If you use Adobe software for content creation, Adobe Stock includes royalty-free music you can add to your mix. Strangely, this isn’t available directly within Audition but it is within the video editing application Premiere Pro. Some of this music will be free for Adobe Creative Cloud subscribers, and some entails a one-off license payment. The quality can be a bit questionable, but as a quick way to add music to your podcast when you’re in a hurry, it’s worth considering. This can also be useful as a scratch music track to try out ideas while you find a more appropriate option.
The StockMusic.com library is another extensive collection of premium tracks, which can be licensed for $29.95 each. The search is allegedly AI-powered, although you’re best off using a recognisable keyword such as “jazz” or “hiphop”.
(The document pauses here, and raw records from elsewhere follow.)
(** Advancing the read cursor drops the oldest queued message. *)
Lemma queued_advance m m1 :
  ring_ok m -> midiReadOffset m <> midiWriteOffset m ->
  midiMessages m1 = midiMessages m ->
  midiWriteOffset m1 = midiWriteOffset m ->
  midiReadOffset m1 = (midiReadOffset m + 1) mod MIDI_BUFFER_SIZE ->
  ring_ok m1 /\ queued m = message_at m (midiReadOffset m) :: queued m1.
Proof.
  intros Hok Hne Hmm Hw1 Hr1. pose proof Hok as [Hlen Hw Hr].
  assert (Hok1 : ring_ok m1).
  { constructor; rewrite ?Hmm, ?Hw1, ?Hr1; try assumption.
    apply Z.mod_pos_bound. unfold MIDI_BUFFER_SIZE. lia. }
  split; [exact Hok1|].
  assert (Hp : pending m = S (pending m1)).
  { unfold pending. rewrite Hw1, Hr1. unfold MIDI_BUFFER_SIZE in *.
    revert Hne. Z.div_mod_to_equations. lia. }
  unfold queued. rewrite Hp. cbn [seq map]. f_equal.
  - f_equal. rewrite Z.add_0_r. apply Z.mod_small. exact Hr.
  - rewrite <- seq_shift, map_map. apply map_ext. intros i.
    unfold message_at. rewrite Hmm, Hr1. do 2 f_equal.
    unfold MIDI_BUFFER_SIZE in *. Z.div_mod_to_equations. lia.
Qed.

(** The loop under the locals of [midiPacketSend], entered with room for
    [rounds] more records: it writes the oldest [min rounds (pending m)]
    messages as four-byte records and advances the read cursor past them. *)
Lemma loop_timed (rounds : nat) : forall m (b : nat),
  ring_ok m -> messages_ok m -> packet_ok m ->
  (1 <= rounds)%nat -> (b + 4 * rounds = 17)%nat ->
  exists m',
    midiPacketSend_loop m (Z.of_nat b) (-1) (-1) =
      (m', Z.of_nat (b + 4 * min rounds (pending m))) /\
    ring_ok m' /\ packet_ok m' /\
    midiMessages m' = midiMessages m /\
    midiWriteOffset m' = midiWriteOffset m /\
    written m' = written m /\
    queued m' = drop (min rounds (pending m)) (queued m) /\
    take (b + 4 * min rounds (pending m)) (midiPacket m') =
      take b (midiPacket m) ++
      flat_map timed_record (take (min rounds (pending m)) (queued m)).
Proof.
  induction rounds as [|rounds IH]; intros m b Hok Hm Hp Hr Hb; [lia|].
  rewrite loop_unfold.
  destruct (Z.eqb_spec (midiReadOffset m) (midiWriteOffset m)) as [He|Hne].
  - apply (pending_zero m Hok) in He. rewrite He, Nat.min_0_r.
    exists m. cbn [Nat.mul]. rewrite !Nat.add_0_r, app_nil_r.
    conjs; auto.
  - destruct (body_timed m b Hok Hm Hp ltac:(lia))
      as (m1 & E1 & Hp1 & Hmm1 & Hw1 & Hr1 & Hwr1 & Ht1).
    destruct (queued_advance m m1 Hok Hne Hmm1 Hw1 Hr1) as [Hok1 Hq].
    assert (Hm1 : messages_ok m1) by (unfold messages_ok; now rewrite Hmm1).
    assert (Hpend : pending m = S (pending m1)).
    { rewrite <- !queued_length, Hq. reflexivity. }
    rewrite E1. cbn [fst snd]. rewrite Hq, Hpend. unfold BLE_PACKET_SIZE.
    destruct rounds as [|rounds'].
    + replace (Z.of_nat (4 + b) + 4 >? 20) with true
        by (symmetry; rewrite Z.gtb_ltb; apply Z.ltb_lt; lia).
      exists m1. cbn [Nat.min take drop flat_map].
      rewrite app_nil_r. replace (b + 4 * 1)%nat with (4 + b)%nat by lia.
      conjs; auto.
    + replace (Z.of_nat (4 + b) + 4 >? 20) with false
        by (symmetry; rewrite Z.gtb_ltb; apply Z.ltb_ge; lia).
      destruct (IH m1 (4 + b)%nat Hok1 Hm1 Hp1 ltac:(lia) ltac:(lia))
        as (m' & E & Hok' & Hp' & Hmm' & Hw' & Hwr' & Hq' & Ht').
      exists m'. rewrite E.
      change (Nat.min (S (S rounds')) (S (pending m1)))
        with (S (Nat.min (S rounds') (pending m1))).
      cbn [take drop flat_map].
      replace (b + 4 * S (Nat.min (S rounds') (pending m1)))%nat
        with (4 + b + 4 * Nat.min (S rounds') (pending m1))%nat by lia.
      rewrite Ht', Ht1, <- app_assoc.
      conjs; auto; congruence.
Qed.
Creating a music show with Spotify
Although trying to create a podcast containing commercial popular music tracks opens up a huge can of worms, there is one way you can do this while avoiding the risk – with Spotify. Using Spotify for Podcasters, it’s possible to interleave commentary into a playlist, which avoids copyright infringement because the tracks are streaming directly from Spotify. But you have no control over how much of the track to play or the transition between your commentary and the music. Your podcast will only be available on Spotify, too.
If Music Be The Food Of Love…
This is just a snapshot of the music available for you to use on your podcast. With a little bit of searching, however, you should be able to find just the right track to give your introduction some punch, add music interludes, or blend into the background. Make sure you listen to plenty of options before you take the plunge with a premium track. But with so many choices on offer, you’re sure to find what you need.